Мистер Хардинг решил открыть свое сердце старому другу; к нему он и отправился наутро после неучтивого визита Джона Болда.
Слухи о нападках на богадельню еще не достигли ушей епископа. Он, разумеется, слышал, что кто-то ставит под сомнение его право жаловать синекуру, дающую восемьсот фунтов в год, как слышал время от времени о каких-нибудь особо возмутительных безобразиях в обычно тихом и благопристойном Барчестере, однако все, что от него требовалось в таких случаях, это покачать головой и попросить своего сына, великого диктатора, позаботиться, чтобы церковь не понесла ущерба.

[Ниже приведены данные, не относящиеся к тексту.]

Module RoutesExample.
Definition commit : string := "0123456789abcdef0123456789abcdef01234567".
Definition manifest : string := "0123456789abcdef0123456789abcdef0123456789abcdef0123456789abcdef".
Definition pack_id : string := "1123456789abcdef0123456789abcdef0123456789abcdef0123456789abcdef".
Definition idx : string := "2123456789abcdef0123456789abcdef0123456789abcdef0123456789abcdef".
Definition chunk : string := "3123456789abcdef0123456789abcdef0123456789abcdef0123456789abcdef".
Definition lease : Lease := {| l_attempts := 1; l_until := None |}.
(** A Full whose history is one level of one pack of 100 bytes, with an idx of 10. *)
Definition full : FullResult :=
  {| fr_clonepack := {| ca_manifest := manifest; ca_metadata_chunk := chunk; ca_metadata_delta := ""; ca_midx := "";
       ca_idx_bundle := ""; ca_commit := commit |};
     fr_packs := [{| pa_pack := pack_id; pa_idx := idx |}];
     fr_history_levels := [{| hl_tip_commit := commit; hl_packs := [{| sp_pack := pack_id; sp_pack_len := 100; sp_idx := idx; sp_idx_len := 10 |}] |}];
     fr_head_base := None; fr_own_history := None |}.
Definition row : BuildRow :=
  {| br_commit := commit; br_ref_name := None; br_parent := None; br_created_at := 0; br_seq := 1;
     br_head := Pending None; br_files := Pending None; br_full := Ready full;
     br_head_lease := lease; br_files_lease := lease; br_full_lease := lease |}.
(** Its manifest of 3 bytes lists the table, the pack and the idx. *)
Definition decoded : ClonepackManifest :=
  {| cm_commit := commit; cm_parent_commit := None; cm_metadata_chunk := Some {| cr_hash := chunk; cr_len := 5 |};
     cm_metadata_delta := None; cm_archive_chunks := [];
     cm_packs := [{| pe_pack := Some {| cr_hash := pack_id; cr_len := 100 |}; pe_idx := Some {| cr_hash := idx; cr_len := 10 |};
                     history_only := true; idx_bundle_offset := None |}];
     cm_midx := None; cm_idx_bundle := None |}.
Definition storage (h : string) : Result bytes :=
  if bool_decide (h = manifest) then Ok [Byte.x00; Byte.x01; Byte.x02] else Err "not found".
Definition decode (b : bytes) : option ClonepackManifest := Some decoded.
Definition len_of (h : string) : N :=
  if bool_decide (h = manifest) then 3%N else if bool_decide (h = pack_id) then 100%N else if bool_decide (h = idx) then 10%N else 5%N.
(* ===== verification/Download.v ===== *)
(** One artifact's download ([rust/src/client/download.rs]): from its signed URL or
    the server's by-hash route, with retries, a resume with [Range], a fresh signed
    URL when one expires, and a length and hash check before any byte is used.

    The network, the clock, the client's cache and the signed URLs the downloads of
    one clone share are the [Net] a download acts on: any of its steps may find them
    changed by another download. Writing the temporary file does not fail. Logs are
    left out; of the progress line, what an artifact added to it. *)

From S2P Require Import Prelude Bytes Provider Validation Outputs Cas Refs LsRemote Manifest Wire Client.
Lemma output_checked lo hi target kind row o : seen lo hi repo target row -> ready_answer lo hi repo prov row kind o ->
  validate_output o target kind repo_path = Ok tt /\ check_refs_base repo_path target o = Ok tt.
Proof.
  intros Hs Hr. pose proof (ready_answer_facts cfg Hmax Hbounds lo hi repo prov target row kind o Hs Hr) as (_ & Hc & Hb).
  assert (Hout : forall commit k x, checked_answer commit k x -> validate_output x commit k repo_path = Ok tt).
  { intros commit k x (H1 & H2 & H3 & _). apply validate_output_ok. split; [done|]. split; [done|]. intros E. rewrite E in H3. by vm_compute in H3. }
  split; [by apply Hout|]. unfold check_refs_base. destruct (rf_refs_base o) as [base|]; [|done].
  destruct (Hb base eq_refl) as (_ & Hne & Hid & _ & Hbase). rewrite Hid. cbn [with_context rbind].
  rewrite Hout by exact Hbase. cbn [with_context rbind]. by rewrite bool_decide_eq_false_2.
Qed.
Lemma exact_installs lo hi target kind row o : seen lo hi repo target row -> ready_answer lo hi repo prov row kind o ->
  installs lo hi target kind (Plan_exact o).
Proof. intros Hs Hr. unfold Plan_exact. destruct (rf_kind o); cbn; eauto. Qed.
Lemma top_up_url_ok : top_up_url cl repo_path = Ok (upstream_url_with prov repo (cl_origin_base cl)).
Proof.
  unfold top_up_url. rewrite (cf_instance Hcf). unfold option_filter. rewrite (cf_client Hcf), bool_decide_eq_true_2 by done.
  cbn [context rbind]. change {| provider := pi_id prov; path := repo_path |} with repo. by rewrite (cf_path Hcf).
Qed.
Lemma ready_head_spec lo st target kind : later lo st -> validate_object_id target = Ok tt ->
  clspec st (ready_head status_text cl repo_path target)
    (fun st' o => forall head, o = Some head -> exists row, seen lo st' repo target row /\ ready_answer lo st' repo prov row Head head) (clone_error lo kind).
Proof.
  intros Hlo Hid. unfold ready_head. eapply clspec_bind; [by apply commit_output_spec|]. intros st1 c Hl1 Ha.
  destruct Ha as [row o Hs Hd Hr|row e Hs He|row e t Hs He Ht].
  - eapply clspec_bind with (Q := fun _ _ => True); [eapply clspec_check; [by eapply output_checked|done]|].
    intros st2 _ Hl2 _. apply clspec_ret. intros st3 Hl3 head [= <-]. exists row.
    assert (Hl : later st1 st3) by by transitivity st2.
    split; [by apply (seen_mono cfg lo lo st1 st3)|by apply (ready_answer_mono cfg lo lo st1 st3)].
  - eapply clspec_bind with (Q := fun _ _ => True); [by eapply clspec_check; [rewrite bool_decide_eq_true_2|]|].
    intros st2 _ Hl2 _. by apply clspec_ret.
  - eapply clspec_bind with (Q := fun _ _ => True); [by eapply clspec_check; [rewrite bool_decide_eq_true_2|]|].
    intros st2 _ Hl2 _. by apply clspec_ret.
Qed.

Lemma clspec_time {A} st (m : Cli A) (Q : Store -> A -> Prop) E :
  (forall w, exists x, (m w).2 = inl x /\ nt_server (m w).1 = nt_server w /\ forall st', Q st' x) -> clspec st m Q E.
Proof.
  intros H w Hw Hst. destruct (H w) as (x & Hx & Hsv & HQ). destruct (m w) as [w1 r]. cbn [fst snd] in *. subst r.
  rewrite Hsv. split; [done|]. split; [reflexivity|apply HQ].
Qed.
Definition seen_pending (lo hi : Store) (target : string) (kind : ExactResultKind) : Prop :=
  exists row error, seen lo hi repo target row /\ kind_state row kind = Pending error.
Lemma pending_installs lo hi target kind fallback row error t p : seen lo hi repo target row -> kind_state row kind = Pending error ->
  (kind = Full /\ exists base, top_up_of cfg lo hi repo row base /\ tu_base_commit t = br_commit base /\ br_commit base <> target /\
     ready_answer lo hi repo prov base Full (tu_base t)) ->
  fallback = FbTopUp -> p = PlanTopUp (tu_base t) (upstream_url_with prov repo (cl_origin_base cl)) ->
  check_top_up cl repo_path target kind t = Ok p /\ installs lo hi target kind p.
Proof.
  intros Hs He (-> & base & Htop & Htc & Hne & Hr) Hf ->. pose proof Htop as (Hbs & Hbd & _).
  pose proof (seen_ok cfg Hmax Hbounds _ _ _ _ _ Hbs) as (_ & Hid & _).
  destruct (output_checked lo hi _ Full base (tu_base t) Hbs Hr) as [Hv _]. split.
  - unfold check_top_up. rewrite Htc, Hid. cbn [with_context rbind]. rewrite Hv. cbn [with_context rbind].
    rewrite bool_decide_eq_false_2 by done. cbn [negb]. by rewrite top_up_url_ok.
  - cbn. exists row, error, base. done.
Qed.
Lemma seen_pending_mono lo st st' target kind : later st st' -> seen_pending lo st target kind -> seen_pending lo st' target kind.
Proof. intros Hl (row & e & Hs & He). exists row, e. split; [by apply (seen_mono cfg lo lo st st')|done]. Qed.
Lemma plan_from_spec lo st target kind fallback started left_ cold first :
  later lo st -> validate_object_id target = Ok tt ->
  (forall c, first = Some c -> answered lo st repo prov target kind c) ->
  (left_ = 0 -> seen_pending lo st target kind) ->
  clspec st (plan_from status_text cl repo_path target kind fallback started left_ cold first)
    (fun st' r => installs lo st' target kind r.1) (clone_error lo kind).
Proof.
  revert st cold first. induction left_ as [|left_ IH]; intros st cold first Hlo Hid Hfirst Hpend; cbn [plan_from].
  { apply clspec_fail. intros st' Hl. destruct (Hpend eq_refl) as (row & e & Hs & He).
    apply (ce_pending _ _ _ target row e); [by apply (seen_mono cfg lo lo st st')|done]. }
  eapply clspec_bind with (Q := fun st' c => answered lo st' repo prov target kind c).
  { destruct first as [c|]; [|by apply commit_output_spec]. apply clspec_ret. intros st' Hl.
    by apply (answered_mono cfg lo lo st st'), Hfirst. }
  intros st1 c Hl1 Ha. assert (Hlo1 : later lo st1) by by transitivity st.
  destruct Ha as [row o Hs Hd Hr|row e Hs He|row e t Hs He Ht].
  - destruct (output_checked lo st1 target kind row o Hs Hr) as [Hv Hb].
    eapply clspec_bind with (Q := fun _ _ => True); [by eapply clspec_check|]. intros st2 _ Hl2 _.
    eapply clspec_bind with (Q := fun _ _ => True); [by eapply clspec_check|]. intros st3 _ Hl3 _.
    apply clspec_ret. intros st4 Hl4. assert (Hl : later st1 st4) by (transitivity st2; [done|]; by transitivity st3).
    apply (exact_installs _ _ _ _ row); [by apply (seen_mono cfg lo lo st1 st4)|by apply (ready_answer_mono cfg lo lo st1 st4)].
  - eapply clspec_bind with (Q := fun _ _ => True); [by eapply clspec_check; [rewrite bool_decide_eq_true_2|]|].
    intros st2 _ Hl2 _. apply clspec_fail. intros st3 Hl3. apply (ce_failed _ _ _ target row e); [|done].
    apply (seen_mono cfg lo lo st1 st3); [reflexivity|by transitivity st2|done].
  - eapply clspec_bind with (Q := fun _ _ => True); [by eapply clspec_check; [rewrite bool_decide_eq_true_2|]|].
    intros st2 _ Hl2 _.
    eapply clspec_bind with (Q := fun st' o => forall head, o = Some head -> exists row, seen lo st' repo target row /\ ready_answer lo st' repo prov row Head head).
    { case_bool_decide; [|by apply clspec_ret]. apply ready_head_spec; [by transitivity st1|done]. }
    intros st3 head Hl3 Hhead. assert (Hl13 : later st1 st3) by by transitivity st2.
    assert (Hlo3 : later lo st3) by by transitivity st1.
    destruct head as [head|].
    { apply clspec_ret. intros st4 Hl4. destruct (Hhead head eq_refl) as (row' & Hs' & Hr'). exists row'.
      split; [by apply (seen_mono cfg lo lo st3 st4)|by apply (ready_answer_mono cfg lo lo st3 st4)]. }
    assert (Hrest : clspec st3 (let& _ := match left_ with
        | O => cret tt
        | Datatypes.S _ => let& now := now_ in sleep (poll_delay (cl_poll_ms cl) (now - started))
        end in plan_from status_text cl repo_path target kind fallback started left_ true None)
      (fun st' r => installs lo st' target kind r.1) (clone_error lo kind)).
    { eapply clspec_bind with (Q := fun _ _ => True); [apply clspec_time; intros w; destruct left_; by exists tt|].
      intros st4 _ Hl4 _. apply IH; [by transitivity st3|done|done|]. intros _. exists row, e.
      split; [|done]. apply (seen_mono cfg lo lo st1 st4); [reflexivity|by transitivity st3|done]. }
    case_bool_decide as Ef; [destruct t as [t|]; [|exact Hrest]|exact Hrest].
    destruct (pending_installs lo st1 target kind fallback row e t _ Hs He (Ht t eq_refl) Ef eq_refl) as [Hck Hin].
    eapply clspec_bind with (Q := fun st' p => installs lo st' target kind p); [eapply clspec_check; [exact Hck|]|].
    + intros st' Hl'. apply (installs_mono _ st1 st'); [by transitivity st3|done].
    + intros st4 p Hl4 Hp. apply clspec_ret. intros st5 Hl5. by apply (installs_mono _ st4 st5).
Qed.
(** Whether a build was admitted, and whether the refs are refreshed. *)
Definition poll_repo (repo_id : RepoId) : Server -> Server * (bool * bool) := fun sv =>
  match registry !! provider repo_id with
  | None => (sv, (false, false))
  | Some prov =>
      match resolve_head_and_refs repo_id prov sv with
      | (sv, inr _) => (sv, (false, false))
      | (sv, inl (resolved, refs)) =>
          let '(sv, admitted) := Api.admit_build repo_id (re_commit resolved) (re_ref_name resolved) false sv in
          let '(sv, differ) := query (changed hash repo_id refs) sv in
          (sv, (match admitted with Ok (_, inserted) => inserted | Err _ => false end,
                match differ with Ok again => again | Err _ => false end))
      end
  end.

(** [filter] of what [seen.insert] takes. *)
Fixpoint unseen (seen : gset string) (repos : list RepoId) : list RepoId :=
  match repos with
  | [] => []
  | repo :: repos =>
      if decide (storage_key repo ∈ seen) then unseen seen repos
      else repo :: unseen ({[ storage_key repo ]} ∪ seen) repos
  end.

Fixpoint poll_all (repos : list RepoId) (sv : Server) : Server * list (RepoId * bool * bool) :=
  match repos with
  | [] => (sv, [])
  | repo :: repos =>
      let '(sv, (admitted, again)) := poll_repo repo sv in
      let '(sv, polled) := poll_all repos sv in (sv, (repo, admitted, again) :: polled)
  end.
(** The number of builds admitted, and the repositories refreshed. *)
Definition poll_once (sv : Server) : Server * (nat * list RepoId) :=
  match query list_repos sv with
  | (sv, Err _) => (sv, (0, []))
  | (sv, Ok repos) =>
      let '(sv, polled) := poll_all (unseen ∅ (map repo_id repos)) sv in
      (sv, (length (List.filter (fun p => p.1.2) polled), map (fun p => p.1.1) (List.filter snd polled)))
  end.
End poller.

(** ** Admitting *)
Definition keys {S : Serde} (st : Store) : list (string * string) := map row_key (builds st).

Section admission.
Context {S : Serde} {SOk : SerdeOk S} (cfg : StoreConfig) (Hmax : (0 <= max_attempts cfg)%Z).
Lemma keys_update_where p f (rows : list Row) : (forall r, row_key (f r) = row_key r) -> map row_key (update_where p f rows) = map row_key rows.
Proof. intros Hf. unfold update_where. rewrite map_map. apply map_ext. intros r. by case_match. Qed.
Lemma existsb_key repo commit (st : Store) : existsb (is_key repo commit) (builds st) = bool_decide ((repo, commit) ∈ keys st).
Proof.
  apply eq_true_iff_eq. rewrite bool_decide_eq_true, existsb_elem. unfold keys. rewrite list_elem_of_fmap. split.
  - intros (r & Hr & Hk%is_key_true). by exists r.
  - intros (r & Hk & Hr). exists r. split; [done|]. by apply is_key_true.
Qed.
(** An admission succeeds, adds the commit's row when it has none and touches no
    other key, refs or repository. *)
Lemma admit_complete now repo commit ref_name (st : Store) :
  repo_ok repo -> store_ok cfg st -> validate_object_id commit = Ok tt -> check_ref ref_name = Ok tt ->
  let known := bool_decide ((storage_key repo, commit) ∈ keys st) in
  let p := Control.admit_build now repo commit ref_name st in
  (exists row, p.2 = Ok (row, negb known)) /\
  keys p.1 = keys st ++ (if known then [] else [(storage_key repo, commit)]) /\
  repo_refs p.1 = repo_refs st /\ added_repos p.1 = added_repos st.
Proof.
  intros Hrepo Hok Hid Href. cbv zeta.
  pose proof (admit_ok cfg now repo commit ref_name st Hmax Hrepo Hok) as Hok'.
  unfold Control.admit_build in *. rewrite Hid, Href in *. cbn [rbind] in *. rewrite existsb_key in *.
  set (known := bool_decide ((storage_key repo, commit) ∈ keys st)) in *. cbv zeta in *.
  set (rows := if negb known then _ else _) in *.
  assert (Hk : map row_key rows = keys st ++ if known then [] else [(storage_key repo, commit)]).
  { unfold rows. destruct known; cbn [negb]; [|by rewrite map_app]. rewrite app_nil_r. destruct ref_name; [|done].
    by apply keys_update_where. }
  assert (Hin : exists r, r ∈ rows /\ row_key r = (storage_key repo, commit)).
  { assert ((storage_key repo, commit) ∈ map row_key rows) as (r & Hr & Hin)%list_elem_of_fmap.
    - rewrite Hk. destruct known eqn:E; unfold known in E; [apply bool_decide_eq_true in E|]; set_solver.
    - by exists r. }
  destruct Hin as (r & Hin & Hr). destruct (find_build _ _ _) as [r'|] eqn:Ef; cbn [fst snd] in *.
  - apply find_build_row in Ef as [Hr' _]. destruct (decode_build_ok cfg r' (row_is_ok cfg _ _ Hok' Hr')) as (b & -> & _).
    split; [by exists b|done].
  - eapply find_None in Ef; [|exact Hin]. apply is_key_true in Hr. congruence.
Qed.
End admission.

(** ** Upstream's head *)
Lemma tip_line_ids l : forall d adv d' adv',
  (forall a, a ∈ adv -> validate_object_id a.2 = Ok tt) -> try_fold tip_line (d, adv) l = Ok (d', adv') ->
  forall a, a ∈ adv' -> validate_object_id a.2 = Ok tt.
Proof.
  induction l as [|line l IH]; intros d adv d' adv' Hadv H; [by injection H as <- <-|]. cbn [try_fold] in H.
  unfold tip_line in H at 1. destruct (symbolic_head line); [by eapply IH|]. destruct (starts_with _ line); [done|].
  destruct (context _ _) as [[sha remote_ref]|]; [|done]. cbn [rbind] in H. destruct (validate_object_id (trim sha)) as [[]|] eqn:E; [|done].
  cbn [is_ok rbind] in H. eapply IH; [|exact H]. intros a [Ha|Ha]%elem_of_app; [by apply Hadv|].
  apply elem_of_cons in Ha as [->|[]%elem_of_nil]. done.
Qed.
Lemma parsed_tip_id stdout cands tip : parse_ls_remote_output stdout cands = Ok (Some tip) -> validate_object_id (tip_commit tip) = Ok tt.
Proof.
  unfold parse_ls_remote_output. intros H. destruct (try_fold _ _ _) as [[d adv]|] eqn:E; [|done]. cbn in H. injection H as H.
  apply first_some_Some in H as (c & _ & H). unfold find_tip in H. destruct (List.find _ adv) as [[r sha]|] eqn:Ef; [|done].
  injection H as <-. apply find_some in Ef as [Hin _]. apply list_elem_of_In in Hin.
  pose proof (tip_line_ids _ None [] _ _ ltac:(by intros a ?%elem_of_nil) E) as H. by apply (H (r, sha)).
Qed.

Section thms.
Context {S : Serde} {SOk : SerdeOk S} (cfg : StoreConfig) (Hmax : (1 <= max_attempts cfg)%Z).
Context {En : Env S} (hash : bytes -> string) (registry : gmap string ProviderInstance).
Local Abbreviation Server := (Server S).
(** Nothing else uses the control store, and it answers. *)
Definition idle : Prop := (forall n st, env_others n st = st) /\ forall n, env_available n = true.
Context (Hidle : idle).

(** Upstream's listing of an added repository: its head's commit and its refs. *)
Definition upstream_head (repo : RepoId) (commit : string) (refs : UpstreamRefs) : Prop :=
  exists prov credential tip, registry !! provider repo = Some prov /\ env_credentials repo = Ok credential /\
    ls_remote_refs env_base64 env_git_ls_remote prov repo credential env_origin_base = inl (Some tip, refs) /\
    commit = tip_commit tip.

Lemma call_idle {A} (f : Z -> Store -> Store * Result A) sv :
  call f sv = ({| sv_store := (f (env_now (sv_calls sv)) (sv_store sv)).1; sv_calls := (sv_calls sv + 1)%nat;
                  sv_wakes := sv_wakes sv; sv_ancestry := sv_ancestry sv |}, (f (env_now (sv_calls sv)) (sv_store sv)).2).
Proof. unfold call. destruct Hidle as [-> ->]. by destruct (f _ _). Qed.
Lemma query_idle {A} (f : Store -> Result A) sv : exists sv', query f sv = (sv', f (sv_store sv)) /\ sv_store sv' = sv_store sv.
Proof. unfold query. rewrite call_idle. by eexists. Qed.

(** [sv'] is [sv] after a call. *)
Lemma admit_idle sv repo commit ref_name :
  repo_ok repo -> store_ok cfg (sv_store sv) -> validate_object_id commit = Ok tt -> check_ref ref_name = Ok tt ->
  let known := bool_decide ((storage_key repo, commit) ∈ keys (sv_store sv)) in
  exists sv' row, Api.admit_build repo commit ref_name false sv = (sv', Ok (row, negb known)) /\
    store_ok cfg (sv_store sv') /\
    keys (sv_store sv') = keys (sv_store sv) ++ (if known then [] else [(storage_key repo, commit)]) /\
    repo_refs (sv_store sv') = repo_refs (sv_store sv) /\ added_repos (sv_store sv') = added_repos (sv_store sv).
Proof.
  intros Hrepo Hok Hid Href. cbv zeta. unfold Api.admit_build, sbind. rewrite call_idle.
  set (now := env_now (sv_calls sv)).
  destruct (admit_complete cfg ltac:(lia) now repo commit ref_name _ Hrepo Hok Hid Href) as ([row ->] & Hk & Hr & Ha).
  pose proof (admit_ok cfg now repo commit ref_name (sv_store sv) ltac:(lia) Hrepo Hok) as Hok'.
  cbv zeta in *. cbn [andb]. unfold sret.
  destruct (is_pending (br_head row)), (is_pending (br_files row)), (is_done (br_head row) && is_pending (br_full row)); cbn;
    (eexists _, row; split; [reflexivity|]; cbn; done).
Qed.

Lemma upstream_head_det repo commit refs commit' refs' :
  upstream_head repo commit refs -> upstream_head repo commit' refs' -> commit = commit' /\ refs = refs'.
Proof.
  intros (prov & c & tip & H1 & H2 & H3 & ->) (prov' & c' & tip' & H1' & H2' & H3' & ->).
  rewrite H1 in H1'. injection H1' as <-. rewrite H2 in H2'. injection H2' as <-. rewrite H3 in H3'. by injection H3' as <- <-.
Qed.
Lemma resolve_run repo prov sv : registry !! provider repo = Some prov ->
  match resolve_head_and_refs repo prov sv with
  | (sv', inl (resolved, refs)) => sv' = sv /\ upstream_head repo (re_commit resolved) refs /\
      check_ref (re_ref_name resolved) = Ok tt /\ validate_object_id (re_commit resolved) = Ok tt
  | (sv', inr _) => sv' = sv /\ forall commit refs, ~ upstream_head repo commit refs
  end.
Proof.
  intros Hp. unfold resolve_head_and_refs, resolve_listing, abind, or_refuse, lift.
  destruct (env_credentials repo) as [credential|e] eqn:Ec.
  2: { split; [done|]. intros commit refs (? & c & ? & ? & H & _). congruence. }
  change (true && bool_decide ("HEAD" = "HEAD")) with true. cbn iota.
  destruct (ls_remote_refs _ _ _ _ _ _) as [[[tip|] refs]|error] eqn:El.
  - split; [done|]. split; [by exists prov, credential, tip|]. split.
    + cbn [re_ref_name]. by destruct (option_filter _ _).
    + cbn [re_commit]. unfold ls_remote_refs in El. destruct (of_result _) as [|]; [|done]. cbn [gbind] in El.
      destruct (upstream_url_and_auth _ _ _ _) as [url args]. destruct (run_ls_remote _ _ _ _ _) as [stdout|]; [|done]. cbn [gbind] in El.
      destruct (parse_ls_remote_output stdout _) as [t|] eqn:Et; [|done]. injection El as -> _. by eapply parsed_tip_id.
  - split; [done|]. intros commit refs' (p & c & t & ? & ? & H & _). simplify_eq. congruence.
  - split; [done|]. intros commit refs' (p & c & t & ? & ? & H & _). simplify_eq. congruence.
Qed.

Мистеру Хардингу пришлось долго излагать свою историю, прежде чем епископ понял его взгляд на события, но нам незачем приводить ее целиком. Поначалу епископ посоветовал лишь один шаг, порекомендовал лишь одно лекарство, отыскал в своей обширной фармакопее лишь одно достаточно сильное средство против такого опасного нарушения – архидьякона. «Направьте его к архидьякону», – ответил он, когда мистер Хардинг поведал о визите мистера Болда. «Архидьякон все вам разъяснит, – ласково сказал он, когда друг поделился с ним сомнениями. – Никто не умеет растолковать это так хорошо, как архидьякон». Однако доза, пусть и большая, не успокоила больного, а напротив, чуть не вызвала у него тошноту.